Looking at a map of Eurasia with this in mind, it is clear that Turkey is in a very difficult position. On one hand, Ankara is having some success in its attempts to blaze an independent trail within the sphere of its long-standing interests, by pressuring the European Union on migration, distancing itself from the US, and being actively engaged in Syria. On the other hand, Turkey’s leaders are well aware that they have limited scope for such maneuvers, given Turkey’s membership in NATO and its dependence on the balance of power in the Moscow-Washington-Ankara-Tehran-Damascus polygon.

At the same time, President Erdoğan cannot disregard the mood within his country, which is much more focused on the threat of domestic terrorism – as well as Turkey’s economic picture – than on Turkey’s push to be admitted into the EU or the fate of the Syrian city of al-Bab.

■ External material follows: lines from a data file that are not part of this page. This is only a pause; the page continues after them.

Lemma parse_values_timed vl ds ts texts vs t : t ≠ 0 → texts ≠ [] →
  (ts = $"N" ∧ t = now ∨ ts ≠ $"N" ∧ ts ≠ [] ∧ lacks ":" ts ∧
    ∃ x, strtod ts = {| sd_value := x; sd_consumed := length ts; sd_errno := false |} ∧ DOUBLE_TO_CDTIME_T x = Some t) →
  length texts = length (set_ds ds) → length (vl_values vl) = length (set_ds ds) →
  Forall (λ s, s ≠ [] ∧ lacks ":" s) texts →
  Forall2 (λ '(src, s) v, reads (ds_type src) s v) (zip (set_ds ds) texts) vs →
  parse_values now (join $":" (ts :: texts)) vl ds ⇓ (0, set_values vs (set_vl_time t vl)).
Proof.
  intros Ht Hne Hts Hlt Hlv Hs Hr. unfold parse_values. cbn [parse_values_loop].
  assert (ts ≠ [] ∧ lacks ":" ts) as [Hn Hc] by (destruct Hts as [[-> _]|(_ & ? & ? & _)]; [by split; [|repeat constructor]|done]).
  assert (strtok $":" (join $":" (ts :: texts)) = Some (ts, join $":" texts)) as ->.
  { destruct texts as [|s texts]; [done|]. cbn [join]. by apply strtok_first. }
  cbn [vl_values set_vl_time vl_time Z.eqb]. destruct texts as [|s0 texts]; [done|]. set (l := s0 :: texts) in *.
  assert (0 < length l)%nat as Hpos by (cbn [l length]; lia).
  destruct (Nat.leb_spec (length (vl_values vl)) 0) as [?|_]; [lia|].
  destruct (values_loop_ok now (set_vl_time t vl) ds (vl_values vl) l
    (length (join $":" (ts :: l))) [] vs) as (vl' & E & Hvl'); [done..|cbn [length]; lia| |].
  { cbn [l join]. rewrite !length_app. destruct ts; [done|]. cbn [length]. lia. }
  rewrite Nat.add_0_r in E, Hvl'. specialize (Hvl' ltac:(lia)).
  assert ((length l =? 0)%nat || (length (vl_values vl) <? length l)%nat = false) as Hb.
  { destruct (Nat.eqb_spec (length l) 0); [lia|]. destruct (Nat.ltb_spec (length (vl_values vl)) (length l)); [lia|done]. }
  rewrite Hb in E. cbn [app length drop] in E, Hvl'.
  assert (length vs = length l) as Hlvs by (apply Forall2_length in Hr; rewrite length_zip_with in Hr; lia).
  rewrite drop_ge, app_nil_r in Hvl' by lia. subst vl'.
  destruct Hts as [[-> ->]|(HN & _ & _ & x & Ex & Et)].
  - cbn [strcmp]. rewrite Z.eqb_refl. exact E.
  - destruct (Z.eqb_spec (strcmp $"N" ts) 0) as [E0%strcmp_eq|_]; [by subst ts|]. rewrite Ex. cbn [sd_errno sd_consumed sd_value].
    rewrite Nat.eqb_refl. destruct (Nat.eqb_spec (length ts) 0) as [E0%nil_length_inv|_]; [done|]. cbn [orb negb].
    rewrite Et. cbn [mopt]. rewrite bind_ret. exact E.
Qed.

(** The value list that is dispatched. *)
Definition received (vl : lcc_value_list_t) (t iv : Z) (vs : list value_t) : value_list_t :=
  let i := identifier vl in
  set_values vs (set_vl_time t (set_vl_interval iv
    (set_names (host i) (plugin i) (plugin_instance i) (type i) (type_instance i) VALUE_LIST_INIT))).
(* ===== verification/Lifecycle.v ===== *)
(** * The life of the plugins (src/daemon/plugin.c)

    The lists of callbacks of all kinds, their registration, the start of the
    daemon (plugin_init_all with the start of its threads), the single run of
    the option -T (plugin_read_all_once) and the shutdown
    (plugin_shutdown_all), composed from the registry of Plugin.v, the cache
    events of Dispatch.v and the read scheduler of ReadLoop.v.

    Callbacks are arbitrary code: an argument says what a callback returns and
    what it does to the plugins.  The trace of the shutdown lists the calls
    and the user data that is freed, in their order. *)

From Stdlib Require Import ZArith Lia Ascii String.
From stdpp Require Import base numbers option fin_maps gmap sorting list.
From S2P Require Import Prelude Heap LList WriteQueue Plugin Dispatch ReadLoop Values.
From S2P Require MapSpec StrBuf FilterChain OConfig TypesDb Time Cpu Avl.

#[local] Notation "'lift' o" := (match o with Next a => ret a | _ => crash end) (at level 10, o at level 9, only parsing).

Section lifecycle.
Context {CB D : Type} {T : Type → Type} `{!MapSpec.KeyedMap cstr T}.

(** The static variables that hold lists of callbacks. *)
Inductive callback_list : Type :=
| list_init | list_write | list_flush | list_missing | list_shutdown | list_log | list_notification.
#[global] Instance callback_list_dec : EqDecision callback_list.
Proof using. clear. solve_decision. Defined.

(** [heap_exists]: [read_heap] is not NULL; [write_threads]: the number of
    write threads, where the array is not NULL. *)
Record plugins : Type := mk_plugins {
  lists : callback_list → registry CB D;
  events : cache_events CB D;
  reads : rsys;
  heap_exists : bool;
  write_threads : option nat;
  plugins_loaded : option (gset cstr);
  data_sets : option (T data_set_t);
}.
Implicit Types (p : plugins) (cf : callback_func_t CB D) (l : callback_list).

All this is forcing Turkish officials to pursue a multipronged approach, in the tradition of the old Ottoman penchant for playing off the rivalries between the great powers (today this would primarily mean Russia and the US).

The meeting in Antalya scheduled for March 7 between Russia’s Chief of the General Staff Valery Gerasimov, America’s Chairman of the Joint Chiefs of Staff Joseph Dunford, and Turkey’s Chief of the General Staff Hulusi Akar should be viewed from this perspective. This will be the first time the situation in Syria and Iraq has been discussed in this format.

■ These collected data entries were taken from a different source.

Definition init_hostname (opts : options) (g : globals) : M (Z * globals) :=
  match global_option_get opts $"Hostname" with
  | Some (c :: s) => let* g := hostname_set g (c :: s) in ret (0, g)
  | _ =>
      match gethostname (if host_name_max =? -1 then NI_MAXHOST else host_name_max) with
      | None => ret (-1, g)
      | Some hostname =>
          let* g := hostname_set g hostname in
          let* fqdn := mopt (global_option_get opts $"FQDNLookup") in
          if IS_FALSE fqdn then ret (0, g)
          else
            match canonical_names hostname with
            | None => ret (-1, g)
            | Some ai_list =>
                match first_name ai_list with
                | None => ret (0, g)
                | Some name => let* g := hostname_set g name in ret (0, g)
                end
            end
      end
  end.

Definition init_global_variables (opts : options) (g : globals) : M (Z * globals) :=
  let* interval := cf_get_default_interval opts in
  let g := mk_globals (hostname_g g) interval (timeout_g g) in
  let* _ := massert (0 <? interval) in
  let* timeout := Cpu.atoi (default $"2" (global_option_get opts $"Timeout")) in
  let g := mk_globals (hostname_g g) interval timeout in
  if timeout <=? 1 then ret (-1, g)
  else
    let* '(status, g) := init_hostname opts g in
    ret (if negb (status =? 0) then -1 else 0, g).
End globals.

(** ** The base directory *)

(** The two calls answer 0 or an errno. *)
Class Directory (K : Type) : Type := { chdir : K → cstr → Z * K; make_directory : K → cstr → Z * K }.

Fixpoint strip_slashes (rev_dir : cstr) : cstr :=
  match rev_dir with "/"%char :: r => strip_slashes r | _ => rev_dir end.

Definition change_basedir {K} `{Directory K} (orig_dir : cstr) (create : bool) (k : K) : M (Z * K) :=
  let* ok := alloc in
  if negb ok then ret (-1, k) else
  match rev (strip_slashes (rev orig_dir)) with
  | [] => ret (-1, k)
  | dir =>
      let '(e, k) := chdir k dir in
      if e =? 0 then ret (0, k)
      else if negb create || negb (e =? ENOENT) then ret (-1, k)
      else
        let '(e, k) := make_directory k dir in
        if negb (e =? 0) then ret (-1, k)
        else let '(e, k) := chdir k dir in ret (if negb (e =? 0) then -1 else 0, k)
  end.

(** ** The configuration *)

Section configure.
Context {CB CX DX K : Type} `{HostNames, Strtod, !Directory K, !Getaddrinfo, !Modules (CB := CB) (CX := CX) (D := DX), !ConfigRead.ConfigFS,
  !Callbacks (CB := CB) (CX := CX), !FormatDouble}.
Abbreviation W := (cf_state CB CX).

(** What the start has made. *)
Record booted : Type := mk_boot { b_fc : FilterChain.fc_state W DX; b_conf : W; b_globals : globals; b_kernel : K }.

Definition configure_collectd (fuel : nat) (types_db : cstr) (config : cmdline_config) (b : booted) : M (Z * booted) :=
  let* '(status, fc, w) := cf_read fuel types_db (configfile config) (b_fc b) (b_conf b) in
  let b := mk_boot fc w (b_globals b) (b_kernel b) in
  if negb (status =? 0) then ret (1, b)
  else
    match global_option_get (global_options w) $"BaseDir" with
    | None => ret (1, b)
    | Some basedir =>
        let* '(status, k) := change_basedir basedir (create_basedir config) (b_kernel b) in
        let b := mk_boot fc w (b_globals b) k in
        if negb (status =? 0) then ret (1, b)
        else
          let* '(status, g) := init_global_variables (global_options w) (b_globals b) in
          ret (if negb (status =? 0) then 1 else 0, mk_boot fc w g k)
    end.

Turkey is interested in exercising as much control as possible over developments in Syria’s Kurdish regions. Ankara seems to have made some advantageous «trades», or, more simply  deals – an approach also favored by the new US administration. For example, in exchange for its promise to hold off on any active attacks on the region under Syrian Kurdish control near the city of Manbij, Turkey has won support for its proposal to establish mixed governance for a number of Kurdish cantons that would include a role for representatives from the government in Damascus, in order to prevent those regions from gaining autonomy.

Given the uneasy relationship between Russia and the US, the Turkish newspaper Türkiye made an apt observation about the complexity of the game being played by Ankara: «Ankara… appears decisive amidst all this uncertainty. When it comes to Syria, Turkey intends to continue in its role as a mediator between its ally and partner in a troubled marriage – the US, and its frenemy – Russia». The New York Times emphasizes that «Turkey’s main worry is not ISIS but ensuring that Syrian Kurds do not establish a ministate in northern Syria».

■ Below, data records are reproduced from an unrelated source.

(** A nil error of [ToEntropy] always comes with an entropy, never with a
    nil slice, and the entropy has one of the five valid lengths:
    [N*11 - N/3] bits for [N] words. *)
Theorem ToEntropy_result_size (m : Mnemonic) (ent : option (list byte)) :
  ToEntropy wordsListEn sha256_Sum256 m = Ret (ent, None) ->
  exists e : list byte,
    ent = Some e /\
    valid_bits (8 * len e) /\
    let N := len (strings_Split (Words m) " ") in
    valid_words_num N /\ 8 * len e = N * 11 - Z.quot N 3.
Proof using wordsListEn_length Sum256_length.
  intros H.
  destruct (ToEntropy_success wordsListEn sha256_Sum256 wordsListEn_length
              Sum256_length m ent H) as [idxs [Hpos [Hv [He _]]]].
  exists (decoded_entropy idxs). split; [exact He|].
  destruct (entropy_bit_len_cases _ Hv) as [_ [Hvb [_ [_ Hn]]]].
  pose proof (at_positions_length _ _ _ Hpos) as Hl.
  unfold len. rewrite decoded_entropy_length, <- Hl.
  split; [exact Hvb|]. cbv zeta. split; [exact Hv|].
  rewrite <- Hn. clear. lia.
Qed.

(** The four entry points of the decode path agree, on any word table:
    [Validate] returns the error of [ToEntropy], [IsValid] tells whether
    it is nil, and [GenerateSeed] returns it with a nil seed or, when it
    is nil, the derived key; and a panic of one is a panic of all. *)
Theorem entry_points_agree (m : Mnemonic) (p : gostring) :
  (forall ent err,
     ToEntropy wordsListEn sha256_Sum256 m = Ret (ent, err) ->
     Validate wordsListEn sha256_Sum256 m = Ret err /\
     IsValid wordsListEn sha256_Sum256 m
     = Ret (match err with None => true | Some _ => false end) /\
     GenerateSeed wordsListEn sha256_Sum256 Hash sha512_New pbkdf2_Key m p
     = Ret (match err with
            | Some e => (None, Some e)
            | None =>
                (Some (pbkdf2_Key (bytes_of_gostring (Words m))
                         (bytes_of_gostring (lit "mnemonic" ++ p))
                         2048 64 sha512_New), None)
            end)) /\
  (ToEntropy wordsListEn sha256_Sum256 m = Panic ->
   Validate wordsListEn sha256_Sum256 m = Panic /\
   IsValid wordsListEn sha256_Sum256 m = Panic /\
   GenerateSeed wordsListEn sha256_Sum256 Hash sha512_New pbkdf2_Key m p = Panic).
Proof using.
  split.
  - intros ent err H. unfold IsValid, GenerateSeed.
    rewrite Validate_ToEntropy, H. cbn [bind snd].
    repeat split. now destruct err.
  - intros H. unfold IsValid, GenerateSeed.
    rewrite Validate_ToEntropy, H. cbn. auto.
Qed.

The leadership in Ankara also has its sights set on ensuring a higher status for the role of Turkey in resolving the Syrian crisis, compared with Iran, which Ankara accuses of working to create a «Shiite alliance».

At the same time, Turkey itself has been systematically pursuing the doctrine formulated long ago by Mustafa Kemal Atatürk in regard to the USSR. The founder of the Turkish Republic claimed that Ankara should «play a proactive game» by strengthening ties with the Turkic-speaking nations within the USSR, without waiting for what he viewed as the inevitable collapse of the Soviet Union. Since 1991, Turkey has been guided by this policy not only in the Black Sea, Caucasus, and Central Asia, but also in the Balkans. And the exit (possibly only temporary) from Turkey’s political stage of the author of the concept of «strategic depth» –  Ahmet Davutoğlu – does not in any way signify a revision of this «proactive» agenda: on the contrary, in the near future it will probably be given a renewed emphasis.

The picture is further complicated by the crisis in the Turkish-EU relationship, particularly between Turkey and Germany in regard to Turkey’s upcoming general referendum in April. The EU’s rap sheet on Turkey – which includes accusations such as violating democratic freedoms, persecuting the opposition, shutting down inconvenient media outlets, and dramatically curtailing the influence of Turkey’s representative and judicial bodies – just keeps growing. And this is spurring Ankara to actively pursue a «targeted» policy towards European countries (primarily in the Balkans) that, from the viewpoint of the leitmotifs of neo-Ottoman ideology, are viewed as belonging to the sphere of Turkish influence.